(Exercise details):
A single figure is expected: how many lines of the data that follows contain the word "over".

(Data for processing):
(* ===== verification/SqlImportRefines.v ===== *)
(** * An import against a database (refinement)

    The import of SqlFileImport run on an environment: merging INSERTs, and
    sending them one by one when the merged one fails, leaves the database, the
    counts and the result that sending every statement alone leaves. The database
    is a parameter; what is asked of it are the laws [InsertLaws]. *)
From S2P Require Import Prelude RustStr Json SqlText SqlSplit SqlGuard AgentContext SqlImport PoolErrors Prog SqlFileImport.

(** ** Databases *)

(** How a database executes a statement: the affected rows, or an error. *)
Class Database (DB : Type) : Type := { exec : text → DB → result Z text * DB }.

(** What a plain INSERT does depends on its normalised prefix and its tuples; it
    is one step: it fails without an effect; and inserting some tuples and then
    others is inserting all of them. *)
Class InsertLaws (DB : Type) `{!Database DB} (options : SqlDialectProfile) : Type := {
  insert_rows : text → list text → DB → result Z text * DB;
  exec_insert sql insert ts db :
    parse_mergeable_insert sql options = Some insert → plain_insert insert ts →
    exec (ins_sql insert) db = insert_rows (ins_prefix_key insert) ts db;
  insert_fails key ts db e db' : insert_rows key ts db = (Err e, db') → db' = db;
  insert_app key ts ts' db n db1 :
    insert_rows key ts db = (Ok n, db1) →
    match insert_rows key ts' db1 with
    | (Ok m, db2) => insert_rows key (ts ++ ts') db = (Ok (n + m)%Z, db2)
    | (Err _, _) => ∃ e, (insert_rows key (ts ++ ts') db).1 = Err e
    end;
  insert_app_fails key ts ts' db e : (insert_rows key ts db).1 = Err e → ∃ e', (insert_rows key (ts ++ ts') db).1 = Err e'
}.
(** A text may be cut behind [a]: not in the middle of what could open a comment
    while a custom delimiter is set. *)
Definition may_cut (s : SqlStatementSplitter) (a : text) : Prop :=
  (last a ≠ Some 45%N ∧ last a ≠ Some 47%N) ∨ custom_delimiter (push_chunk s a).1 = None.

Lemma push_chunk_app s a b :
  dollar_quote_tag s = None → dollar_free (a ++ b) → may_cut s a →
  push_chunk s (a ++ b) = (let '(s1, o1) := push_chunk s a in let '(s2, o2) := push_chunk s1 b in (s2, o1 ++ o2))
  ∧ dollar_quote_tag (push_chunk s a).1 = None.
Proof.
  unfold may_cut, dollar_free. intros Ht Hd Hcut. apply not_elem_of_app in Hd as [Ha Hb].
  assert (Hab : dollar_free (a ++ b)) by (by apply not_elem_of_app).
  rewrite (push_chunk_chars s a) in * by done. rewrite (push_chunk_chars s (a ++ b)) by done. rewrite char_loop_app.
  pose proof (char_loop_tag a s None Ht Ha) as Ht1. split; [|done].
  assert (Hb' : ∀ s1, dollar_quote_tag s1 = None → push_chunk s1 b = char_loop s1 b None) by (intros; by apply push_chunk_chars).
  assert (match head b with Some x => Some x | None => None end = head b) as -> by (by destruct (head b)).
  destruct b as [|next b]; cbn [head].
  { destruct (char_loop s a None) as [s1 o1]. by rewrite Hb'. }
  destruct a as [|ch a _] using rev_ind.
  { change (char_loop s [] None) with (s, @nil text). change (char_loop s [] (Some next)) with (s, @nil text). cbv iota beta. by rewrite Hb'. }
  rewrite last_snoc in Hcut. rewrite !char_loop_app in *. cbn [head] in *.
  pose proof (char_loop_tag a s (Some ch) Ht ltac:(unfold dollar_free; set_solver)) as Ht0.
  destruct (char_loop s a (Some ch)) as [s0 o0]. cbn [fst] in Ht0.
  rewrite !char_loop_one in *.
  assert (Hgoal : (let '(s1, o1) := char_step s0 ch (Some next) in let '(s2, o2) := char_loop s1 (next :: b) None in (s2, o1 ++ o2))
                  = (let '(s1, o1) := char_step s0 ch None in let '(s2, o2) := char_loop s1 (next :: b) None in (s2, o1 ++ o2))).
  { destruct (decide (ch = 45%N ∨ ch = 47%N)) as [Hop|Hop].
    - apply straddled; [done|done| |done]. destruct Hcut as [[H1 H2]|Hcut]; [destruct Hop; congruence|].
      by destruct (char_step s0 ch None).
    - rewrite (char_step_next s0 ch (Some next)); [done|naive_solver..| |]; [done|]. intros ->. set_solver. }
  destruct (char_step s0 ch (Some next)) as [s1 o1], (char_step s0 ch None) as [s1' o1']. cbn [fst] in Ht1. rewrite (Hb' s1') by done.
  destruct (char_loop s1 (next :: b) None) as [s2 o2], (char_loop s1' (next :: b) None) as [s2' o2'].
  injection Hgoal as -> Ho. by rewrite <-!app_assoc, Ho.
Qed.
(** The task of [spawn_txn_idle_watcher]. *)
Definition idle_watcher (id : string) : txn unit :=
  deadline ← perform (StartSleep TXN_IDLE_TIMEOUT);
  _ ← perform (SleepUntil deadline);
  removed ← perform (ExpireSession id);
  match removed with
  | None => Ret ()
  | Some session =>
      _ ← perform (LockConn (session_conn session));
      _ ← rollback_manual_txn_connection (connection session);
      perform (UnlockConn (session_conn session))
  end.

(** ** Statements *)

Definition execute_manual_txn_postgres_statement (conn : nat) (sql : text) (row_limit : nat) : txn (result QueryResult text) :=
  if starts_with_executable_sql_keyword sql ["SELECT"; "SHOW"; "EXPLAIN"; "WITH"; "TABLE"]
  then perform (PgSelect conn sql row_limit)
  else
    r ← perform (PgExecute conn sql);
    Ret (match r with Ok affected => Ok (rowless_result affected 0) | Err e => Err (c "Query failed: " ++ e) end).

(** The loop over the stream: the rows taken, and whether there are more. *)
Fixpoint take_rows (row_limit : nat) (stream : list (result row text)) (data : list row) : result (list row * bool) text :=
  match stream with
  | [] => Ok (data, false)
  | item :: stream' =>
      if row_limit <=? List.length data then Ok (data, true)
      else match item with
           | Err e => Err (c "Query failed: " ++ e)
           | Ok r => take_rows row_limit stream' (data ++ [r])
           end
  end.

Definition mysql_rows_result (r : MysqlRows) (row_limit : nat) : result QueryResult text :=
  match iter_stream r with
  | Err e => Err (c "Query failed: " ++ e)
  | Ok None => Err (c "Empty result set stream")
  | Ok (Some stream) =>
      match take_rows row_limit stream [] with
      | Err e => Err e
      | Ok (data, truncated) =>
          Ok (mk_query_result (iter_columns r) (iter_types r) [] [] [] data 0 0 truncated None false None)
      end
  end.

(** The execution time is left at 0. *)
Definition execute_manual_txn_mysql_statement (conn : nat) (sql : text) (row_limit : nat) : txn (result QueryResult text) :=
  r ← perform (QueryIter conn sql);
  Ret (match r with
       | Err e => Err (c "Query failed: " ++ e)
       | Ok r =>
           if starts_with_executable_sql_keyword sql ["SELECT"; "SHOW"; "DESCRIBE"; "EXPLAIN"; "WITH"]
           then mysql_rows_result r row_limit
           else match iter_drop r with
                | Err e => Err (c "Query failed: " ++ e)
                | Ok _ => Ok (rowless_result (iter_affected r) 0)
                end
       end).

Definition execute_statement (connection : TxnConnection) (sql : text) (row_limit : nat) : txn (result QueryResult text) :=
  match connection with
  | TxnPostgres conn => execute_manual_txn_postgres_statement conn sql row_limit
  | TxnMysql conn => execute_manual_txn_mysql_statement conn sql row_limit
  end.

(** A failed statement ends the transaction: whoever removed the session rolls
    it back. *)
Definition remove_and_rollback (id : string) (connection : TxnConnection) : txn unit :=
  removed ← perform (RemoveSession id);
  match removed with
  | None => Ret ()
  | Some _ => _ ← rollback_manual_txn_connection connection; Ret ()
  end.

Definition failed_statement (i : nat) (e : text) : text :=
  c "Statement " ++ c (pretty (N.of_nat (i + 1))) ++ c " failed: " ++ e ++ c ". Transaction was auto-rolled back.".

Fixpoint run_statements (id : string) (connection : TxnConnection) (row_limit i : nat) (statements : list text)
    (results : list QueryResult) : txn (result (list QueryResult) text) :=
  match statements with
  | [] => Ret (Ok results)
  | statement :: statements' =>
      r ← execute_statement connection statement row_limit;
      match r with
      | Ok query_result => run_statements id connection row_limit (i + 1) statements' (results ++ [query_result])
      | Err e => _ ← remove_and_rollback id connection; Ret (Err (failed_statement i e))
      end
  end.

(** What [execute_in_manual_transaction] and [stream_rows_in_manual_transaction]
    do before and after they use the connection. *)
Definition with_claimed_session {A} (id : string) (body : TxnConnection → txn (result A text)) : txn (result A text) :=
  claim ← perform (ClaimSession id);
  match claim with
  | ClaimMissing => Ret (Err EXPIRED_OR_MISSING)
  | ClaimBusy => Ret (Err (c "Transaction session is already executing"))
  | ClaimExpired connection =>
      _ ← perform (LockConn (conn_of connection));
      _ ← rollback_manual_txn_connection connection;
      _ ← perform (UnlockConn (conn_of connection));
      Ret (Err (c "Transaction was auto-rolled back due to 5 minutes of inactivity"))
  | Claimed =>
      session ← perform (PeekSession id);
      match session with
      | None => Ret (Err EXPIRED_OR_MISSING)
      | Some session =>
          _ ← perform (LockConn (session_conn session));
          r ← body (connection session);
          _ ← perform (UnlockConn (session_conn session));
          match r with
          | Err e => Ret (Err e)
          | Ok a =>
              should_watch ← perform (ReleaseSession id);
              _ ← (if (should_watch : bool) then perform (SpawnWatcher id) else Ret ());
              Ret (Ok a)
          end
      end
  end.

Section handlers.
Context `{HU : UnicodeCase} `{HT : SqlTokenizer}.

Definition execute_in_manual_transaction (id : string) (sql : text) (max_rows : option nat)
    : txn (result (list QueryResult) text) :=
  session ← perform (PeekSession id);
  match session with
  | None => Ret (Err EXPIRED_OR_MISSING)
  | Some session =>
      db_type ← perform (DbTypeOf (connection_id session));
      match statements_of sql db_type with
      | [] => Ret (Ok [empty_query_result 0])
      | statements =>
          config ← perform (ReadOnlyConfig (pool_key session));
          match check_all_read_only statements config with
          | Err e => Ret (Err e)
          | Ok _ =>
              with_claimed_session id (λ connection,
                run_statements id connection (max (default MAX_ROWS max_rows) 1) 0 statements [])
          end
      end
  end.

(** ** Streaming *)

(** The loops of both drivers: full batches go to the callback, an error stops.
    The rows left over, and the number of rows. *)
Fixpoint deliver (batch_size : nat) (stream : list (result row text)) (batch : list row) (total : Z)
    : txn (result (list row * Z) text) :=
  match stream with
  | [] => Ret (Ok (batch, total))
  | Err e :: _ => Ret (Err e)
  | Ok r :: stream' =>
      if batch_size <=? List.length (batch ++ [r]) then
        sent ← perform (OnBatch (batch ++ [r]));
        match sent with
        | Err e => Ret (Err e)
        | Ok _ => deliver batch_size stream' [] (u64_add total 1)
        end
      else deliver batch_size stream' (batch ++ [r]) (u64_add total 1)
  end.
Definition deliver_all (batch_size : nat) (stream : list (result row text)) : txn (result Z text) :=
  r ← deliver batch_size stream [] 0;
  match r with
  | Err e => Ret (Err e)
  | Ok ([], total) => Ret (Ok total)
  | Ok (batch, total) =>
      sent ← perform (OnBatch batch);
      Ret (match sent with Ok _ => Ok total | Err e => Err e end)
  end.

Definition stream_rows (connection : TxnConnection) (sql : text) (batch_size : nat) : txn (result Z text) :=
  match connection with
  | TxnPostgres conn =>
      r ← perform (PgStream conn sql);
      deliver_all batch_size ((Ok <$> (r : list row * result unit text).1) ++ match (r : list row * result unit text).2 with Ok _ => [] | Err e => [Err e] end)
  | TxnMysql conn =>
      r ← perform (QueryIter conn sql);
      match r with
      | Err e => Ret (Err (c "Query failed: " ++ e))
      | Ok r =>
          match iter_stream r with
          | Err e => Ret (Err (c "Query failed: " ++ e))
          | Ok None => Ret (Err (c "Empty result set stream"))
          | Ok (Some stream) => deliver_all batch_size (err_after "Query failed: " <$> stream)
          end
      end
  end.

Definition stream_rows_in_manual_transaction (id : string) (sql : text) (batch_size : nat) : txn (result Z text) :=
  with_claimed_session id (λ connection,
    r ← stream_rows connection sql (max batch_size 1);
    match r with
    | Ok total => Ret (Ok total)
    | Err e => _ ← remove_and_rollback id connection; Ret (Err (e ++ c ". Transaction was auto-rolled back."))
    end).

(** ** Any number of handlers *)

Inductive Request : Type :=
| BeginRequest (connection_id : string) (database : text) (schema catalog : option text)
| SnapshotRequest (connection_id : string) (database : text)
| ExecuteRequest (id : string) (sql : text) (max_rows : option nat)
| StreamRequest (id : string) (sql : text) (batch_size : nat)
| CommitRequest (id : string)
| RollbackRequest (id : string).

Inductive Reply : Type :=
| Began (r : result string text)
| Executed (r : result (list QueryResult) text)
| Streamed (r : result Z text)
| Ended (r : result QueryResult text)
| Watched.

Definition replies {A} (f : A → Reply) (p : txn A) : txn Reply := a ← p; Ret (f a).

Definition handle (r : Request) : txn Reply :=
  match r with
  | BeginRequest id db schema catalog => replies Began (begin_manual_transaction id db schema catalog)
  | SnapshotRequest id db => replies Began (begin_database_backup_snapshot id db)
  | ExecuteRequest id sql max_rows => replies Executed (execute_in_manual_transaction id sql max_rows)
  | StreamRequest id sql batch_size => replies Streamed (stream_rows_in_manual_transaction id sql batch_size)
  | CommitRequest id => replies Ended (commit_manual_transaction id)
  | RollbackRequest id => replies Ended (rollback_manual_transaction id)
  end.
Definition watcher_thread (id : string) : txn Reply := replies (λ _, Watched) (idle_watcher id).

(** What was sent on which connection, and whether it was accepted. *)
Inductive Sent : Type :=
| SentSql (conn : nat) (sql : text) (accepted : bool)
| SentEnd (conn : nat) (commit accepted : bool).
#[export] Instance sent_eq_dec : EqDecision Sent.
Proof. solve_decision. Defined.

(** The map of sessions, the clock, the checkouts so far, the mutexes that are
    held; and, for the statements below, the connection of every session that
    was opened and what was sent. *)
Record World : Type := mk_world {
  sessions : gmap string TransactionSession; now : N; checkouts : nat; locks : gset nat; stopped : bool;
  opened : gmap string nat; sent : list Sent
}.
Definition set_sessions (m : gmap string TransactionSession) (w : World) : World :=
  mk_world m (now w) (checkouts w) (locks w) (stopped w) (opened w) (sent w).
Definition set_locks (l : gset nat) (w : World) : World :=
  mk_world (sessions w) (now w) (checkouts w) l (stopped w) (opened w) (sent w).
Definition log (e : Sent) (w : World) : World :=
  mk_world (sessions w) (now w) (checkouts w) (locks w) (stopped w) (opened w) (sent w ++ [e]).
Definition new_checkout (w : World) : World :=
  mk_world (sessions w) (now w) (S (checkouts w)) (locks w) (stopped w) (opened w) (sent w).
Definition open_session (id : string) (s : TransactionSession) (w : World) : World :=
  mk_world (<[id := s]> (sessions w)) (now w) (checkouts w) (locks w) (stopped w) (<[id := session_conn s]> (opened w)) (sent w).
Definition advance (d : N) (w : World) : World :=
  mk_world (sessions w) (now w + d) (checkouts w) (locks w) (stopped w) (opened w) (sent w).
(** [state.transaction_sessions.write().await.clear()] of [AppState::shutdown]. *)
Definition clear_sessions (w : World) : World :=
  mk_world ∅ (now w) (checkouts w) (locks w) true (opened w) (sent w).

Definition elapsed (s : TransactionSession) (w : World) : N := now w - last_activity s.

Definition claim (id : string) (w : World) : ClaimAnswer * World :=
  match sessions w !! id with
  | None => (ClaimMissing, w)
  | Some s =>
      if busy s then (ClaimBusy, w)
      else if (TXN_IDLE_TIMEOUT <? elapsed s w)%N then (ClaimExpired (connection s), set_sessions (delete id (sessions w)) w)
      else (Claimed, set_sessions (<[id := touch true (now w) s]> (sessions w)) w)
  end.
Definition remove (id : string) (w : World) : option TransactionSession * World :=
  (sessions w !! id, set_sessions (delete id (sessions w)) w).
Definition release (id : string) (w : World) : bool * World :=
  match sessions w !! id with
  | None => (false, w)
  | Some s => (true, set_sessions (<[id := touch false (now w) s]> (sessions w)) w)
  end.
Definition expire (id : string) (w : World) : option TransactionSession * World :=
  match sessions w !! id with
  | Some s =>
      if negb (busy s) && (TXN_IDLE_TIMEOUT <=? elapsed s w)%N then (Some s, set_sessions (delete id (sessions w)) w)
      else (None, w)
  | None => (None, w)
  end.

(Answer area):
2